Cher L.,
Voilà que j’entreprends, je vous l’avais promis, de vous expliquer, tant que faire se peut, ma démarche concernant l’écriture. Pour cela, il me faudra être rigoureuse et détaillée, et je n’en ai aucune habitude. Pardonnez moi donc si je suis parfois maldroite.
Tout d’abord, sachez que j’écris de façon absolument spontanée. Les lignes que vous lisez n’ont subi qu’une seule relecture, pour corriger les fautes d’orthographe (et encore, j’en oubli tellement). Je remanie très rarement mes phrases, je ne change presque jamais mes mots. En cela, j’ai tort, je le sais, car un peu de ce travail pourrait sans doute améliorer mes écrits. Mais je ne sais procéder autrement, les retouches me semblent dénaturer mes lignes, altérer leur substance même. Parce que, à mon sens, le seul intérêt de ce que j’écris est justement la spontanéité, qui donne, toujours à mon sens, une sorte de vérité totalement subjective, certes, mais profonde. Et les imperfections, les mal dits et les améliorations jamais apportées font partie de la chose à laquelle je m’essaye : toucher à la nature même, brute et imparfaite, de l’Homme.

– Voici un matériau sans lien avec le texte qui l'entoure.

Lemma around_session_fail_fast vendor product session w :
  (forall devh, fail_fast api (fun _ => false) (session devh)) ->
  let run := around_session api vendor product session w in
  stops_at_failure (trace_of run) = true
  /\ (existsb failed_transfer (trace_of run) = true ->
      exit_status run = Some 2).
Proof.
  intros Hs. unfold around_session.
  destruct (on_init api w) as [res w1].
  destruct (negb (res =? 0)); [cbn; auto|].
  destruct (on_open api _ _ w1) as [[devh|] w2]; [|cbn; auto].
  specialize (Hs devh w2).
  destruct (session devh w2) as [[[[]|[]|code|] w3] t];
    cbn [trace_of snd exit_status stops_at_failure failed_transfer existsb
         orb]; try contradiction.
  - destruct Hs as [_ Hc]. specialize (Hc eq_refl). split.
    + apply stops_after_clean; [exact Hc | reflexivity].
    + rewrite existsb_app, Hc. discriminate.
  - destruct Hs as [_ Hs]. split; [|reflexivity].
    apply stops_then_silent; [exact Hs | reflexivity].
  - destruct Hs as [Hl _]. discriminate Hl.
  - split; [apply clean_stops, Hs|]. rewrite Hs. discriminate.
Qed.
End FailFastCode.
(** * RecaptchaSolver: a shallow embedding of [src/RecaptchaSolver.py]

    The solver drives a browser page through the Playwright API, downloads
    an audio clip, has it transcribed and types the answer back.  Every
    operation of the class is a sequence of calls to collaborators the
    repository does not implement (the page, the file system, the speech
    recogniser).  The embedding keeps the code of the class as it is written
    and quantifies over the collaborators: a [World] answers each call from
    the state it is made in, and each call is logged in a trace, so that
    what the solver did, and in which order, can be stated and proved. *)

From Stdlib Require Import ZArith NArith String Ascii List DecimalString.
From stdpp Require Import base option list gmap sets strings.

Open Scope Z_scope.

(** ** Python values *)

(** Exception classes.  [PyException] is the builtin class [Exception]
    itself, the only one the solver raises; [PyOSError] stands for
    [OSError] and its subclasses; [PyLibError] for the errors of the
    libraries (Playwright's [Error] and [TimeoutError], the recogniser's
    [UnknownValueError], ...); these three derive from [Exception].
    [PyBaseOnly] stands for the classes that derive from [BaseException]
    but not from [Exception]: [asyncio.CancelledError], raised at an
    [await] when the running coroutine is cancelled, [KeyboardInterrupt],
    [SystemExit]. *)
Inductive pyclass : Type :=
| PyException
| PyOSError
| PyLibError (name : string)
| PyBaseOnly (name : string).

Ainsi, vous l’aurez remarqué, mes textes ne traitent que des émotions. Les faits y sont complètement secondaires, présents parce que nécessaires mais définitivement placés au second plan. Ce qui m’intéresse n’est pas vraiment ce que vivent les personnages mais la façon dont ils le vivent. L’éventail des émotions humaines me fascine, et j’aime à me balader tout au long de cette palette que je considère infinie. Oui, à mes yeux, le seul infini qui soit est dans le cœur des hommes. Et le monde entier s’y trouve : son histoire, ses raisons et déraisons, ses pourquoi et ses comment.
Au delà de cet intérêt immodéré pour les émotions humaines, si j’ai choisi de les écrire c’est parce que je ne connais qu’elles. Je vous l’ai avoué récemment : je ne sais rien faire d’autre qu’aimer. L’amour est mon seul moteur, ma seule envie, mon unique ambition. Ma raison d’agir, et de vivre, en toutes circonstances. Et mon cœur est bien plus fort que ma raison. Quand je parle d’amour, vous l’aurez compris, je ne signifie pas seulement celui qui peut exister entre un homme et une femme, ou deux hommes, ou deux femmes, mais celui qui se place dans un regard, dans un geste, dans une considération. L’amour d’une personne, d’un endroit, d’un moment, de toutes les petites choses du monde et de la vie.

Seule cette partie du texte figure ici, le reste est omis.